Matching and translation occur in a DFS post-order traversal. So, in this regard, it’s like the ClangSharp and CppSharp. Templates are matched in the order they appear. In addition, when the node is matched, the corresponding output is cached, that way results are composed bottom up. In the above example, ParmDecls are rewritten, with an exception first for const wchar_t*.

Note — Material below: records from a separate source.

(* ===== verification/Overlap.v ===== *)
(** * Chats without overlapping [create_chat] calls

    [create_chat] looks for a common chat and then creates one; no constraint
    of the schema forbids a second chat of the same users.  So they have at
    most one chat if no two of these calls overlap. *)
From stdpp Require Import gmap.
From S2P Require Import Prelude Requests Responses Storage Database Postgres Effects Growth.
From S2P Require Import Programs Interleaving Isolation Serial Progress.

Section Overlap.
Context `{P : Pqxx} {L : PqxxLaws P}.

Definition creates_chat (op : storage_op) : Prop :=
  match op with CreateChat _ _ _ => True | _ => False end.

#[export] Instance creates_chat_dec op : Decision (creates_chat op).
Proof. destruct op; apply _. Defined.

(** At most one [create_chat] is under way. *)
Definition creating (c : call) : Prop := running c ∧ creates_chat (op_of c).

Definition one_creator (w : world) : Prop :=
  map_Forall (λ p c, map_Forall (λ q c', creating c → creating c' → p = q) (calls w)) (calls w).

#[export] Instance one_creator_dec w : Decision (one_creator w).
Proof. unfold one_creator, creating. apply _. Defined.

(** A schedule in which these calls do not overlap. *)
Fixpoint schedule_apart (evs : list event) (w : world) : option world :=
  match evs with
  | [] => Some w
  | ev :: evs =>
      w ← world_step ev w;
      if decide (one_creator w) then schedule_apart evs w else None
  end.

(** While a [create_chat] is under way the members stay as they are. *)
Record members_kept (w : world) : Prop := {
  kept_one_chat : one_chat (shared w);
  kept_members p c d : calls w !! p = Some c → running c → creates_chat (op_of c) →
    is_committed (phase_of c) = false → d ∈ seen_of c → ClientToChat d = ClientToChat (shared w)
}.

Lemma other_effects op d r : ¬ creates_chat op → effect op d r → new_members r = [].
Proof.
  destruct op; simpl; try done; intros _.
  - by intros (?&?&?&_&_&_&_&_&_&->).
  - by intros ->.
  - by intros (?&?&_&_&_&_&->).
  - by intros (?&?&_&_&_&_&_&_&_&->).
  - by intros ->.
  - by intros ->.
  - by intros ->.
Qed.

(** A commit leaves two users at most one chat. *)
Lemma commit_one_chat d0 w p op k own seen :
  world_ok d0 w → members_kept w → calls w !! p = Some (Running op (Commit k) own Open seen) →
  one_chat (add_rows (shared w) own).
Proof.
  intros Hw [Hone Hkept] Hp. destruct (open_call _ _ _ _ _ _ _ Hw Hp) as (_ & _ & [HE Hchk] & _).
  destruct (decide (creates_chat op)) as [Hop|Hop].
  - destruct op; try done. simpl in HE, Hchk. destruct Hchk as (d & (d1 & Hd1 & Hs) & Hno).
    pose proof (Hkept p _ d1 Hp I I eq_refl Hd1) as Hsame.
    apply (adds_chat_one_chat user_id user_name friend_id); [apply (world_tables _ _ Hw)|done|done|].
    intros c. destruct Hs as (_ & _ & Hm & _). specialize (Hno c). unfold member in *.
    by rewrite Hm, Hsame in Hno.
  - apply (one_chat_mono (shared w)); [|done]. simpl.
    by rewrite (other_effects op (shared w) own), app_nil_r.
Qed.

Lemma members_kept_step d0 w w' :
  world_ok d0 w → one_creator w → evolves w w' → members_kept w → members_kept w'.
Proof.
  intros Hw Hcr [ev Hst] Hkept. pose proof Hkept as [Hone Hk].
  apply step_cases in Hst
    as [p op Hp _|ev' p c c' d Hm Hp Hrun Hu Hop Hseen Hph _|ev' p op k own seen q ph Hm Hp Hph].
  - split; [done|]. intros q c d. simpl. unfold set_call.
    destruct (decide (q = p)) as [->|]; [|rewrite lookup_insert_ne by done; eauto].
    rewrite lookup_insert_eq. intros [= <-] _ _ _. simpl. by intros ->%list_elem_of_singleton.
  - destruct Hu as [(_ & _ & Hmem & _) _]. split; [by apply (one_chat_mono (shared w))|].
    intros q c0 d1. simpl. rewrite Hmem. unfold set_call.
    destruct (decide (q = p)) as [->|]; [|rewrite lookup_insert_ne by done; eauto].
    rewrite lookup_insert_eq. intros [= <-] _. rewrite Hop, Hseen, Hph. by apply (Hk p c d1).
  - split; [by apply (commit_one_chat d0 w p op k own seen)|].
    intros q' c d. simpl. rewrite lookup_fmap. unfold set_call.
    destruct (decide (q' = p)) as [->|Hne].
    + rewrite lookup_insert_eq. intros [= <-] _ _. simpl. congruence.
    + rewrite lookup_insert_ne by done. destruct (calls w !! q') as [c0|] eqn:Hq; [|done].
      intros [= <-]. rewrite observe_op, observe_phase. intros Hrun Hop Hph' Hd.
      destruct c0 as [op0 r0 own0 ph0 seen0|]; [|done]. simpl in *.
      assert (¬ creates_chat op) as Hnot.
      { intros Hop'. by destruct (Hcr p _ Hp q' _ Hq (conj I Hop') (conj I Hop)). }
      destruct (open_call _ _ _ _ _ _ _ Hw Hp) as (_ & _ & [HE _] & _).
      rewrite (other_effects op (shared w) own Hnot HE), app_nil_r.
      apply elem_of_snoc in Hd as [Hd| ->]; [by apply (Hk q' _ d Hq)|].
      simpl. by rewrite (other_effects op (shared w) own Hnot HE), app_nil_r.
Qed.

Lemma members_kept_schedule d evs w :
  db_ok d → schedule_apart evs (quiet d) = Some w → world_ok d w ∧ members_kept w.
Proof.
  intros [Ht Hone].
  assert (world_ok d (quiet d) ∧ one_creator (quiet d) ∧ members_kept (quiet d)) as H0.
  { split; [by apply quiet_ok|]. split; [by intros p c Hc|]. by split. }
  revert H0. generalize (quiet d). induction evs as [|ev evs IH]; intros w0; simpl.
  - by intros (Hw & _ & Hk) [= <-].
  - intros (Hw & Hcr & Hk) (w1 & Hst & Hrun)%bind_Some. case_decide; [|done].
    apply (IH w1); [|done]. split_and!; [by eapply world_step_ok|done|].
    eapply members_kept_step; try done. by exists ev.
Qed.
End Overlap.
(* ===== verification/Messenger.v ===== *)
(** * The messenger: what the storage means to its users

    Users, friends, chats and posts as maps and sets, with the four actions
    that change them and the views of a user; and the relation to the tables
    of [Database.v]: rows that a committed call adds are an action, and the
    answers of the queries are views.  The order of rows, the two directions
    of a contact and the sequences have disappeared. *)
From stdpp Require Import gmap.
From S2P Require Import Prelude Requests Responses Storage Database Postgres Transactions.
From S2P Require Import Effects Growth Completeness PostgresSpec Programs Interleaving Isolation Serial.

(** ** The state *)

Record profile := Profile { p_name : bytes; p_email : bytes; p_hash : bytes }.

(** A member of a chat and the title it has for him. *)
Record seat := Seat { seat_user : Z; seat_title : bytes }.

Record post := Post { post_chat : Z; post_sender : Z; post_text : bytes }.

Record messenger := Messenger {
  users : gmap Z profile;
  friends : gset (Z * Z);
  chats : gmap Z (seat * seat);
  posts : gmap Z post
}.

Definition nobody : messenger := Messenger ∅ ∅ ∅ ∅.

Definition seated (m : messenger) (user chat : Z) : Prop :=
  match chats m !! chat with
  | Some (a, b) => seat_user a = user ∨ seat_user b = user
  | None => False
  end.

As I said before, there’s a large body of research on similar problems in source-to-source transformations. Rose is a compiler that rewrites ASTs, then outputs the source for the new AST. But, with Rose at least, there are no output templates–a translator requires one to rewrite to a new AST, then the translated source code from an AST traversal. However, we know this problem works in ClangSharp and CppSharp with an AST visitor pattern, which is a DFS visit, and without any AST rewriting.

Thoughts?

If any of you have some thoughts on this problem, let me know. I am interested. As I said, this problem has been going on for far too long and should be solved right. The code is still in the beginnings with an AST serializer, AST parser, template parser, and tree regular expression matcher.

 

Update — November 26, 2018: After working on this a bit more, I’ve updated the grammar and templates slightly. The code templates use three variables: tree is used to access the AST nodes corresponding to the matching template pattern; vars is an associative array (a Dictionary<>) to get values from one code template match to another; result is a StringBuffer to append output to. An example of the use is in the source code for Piggy.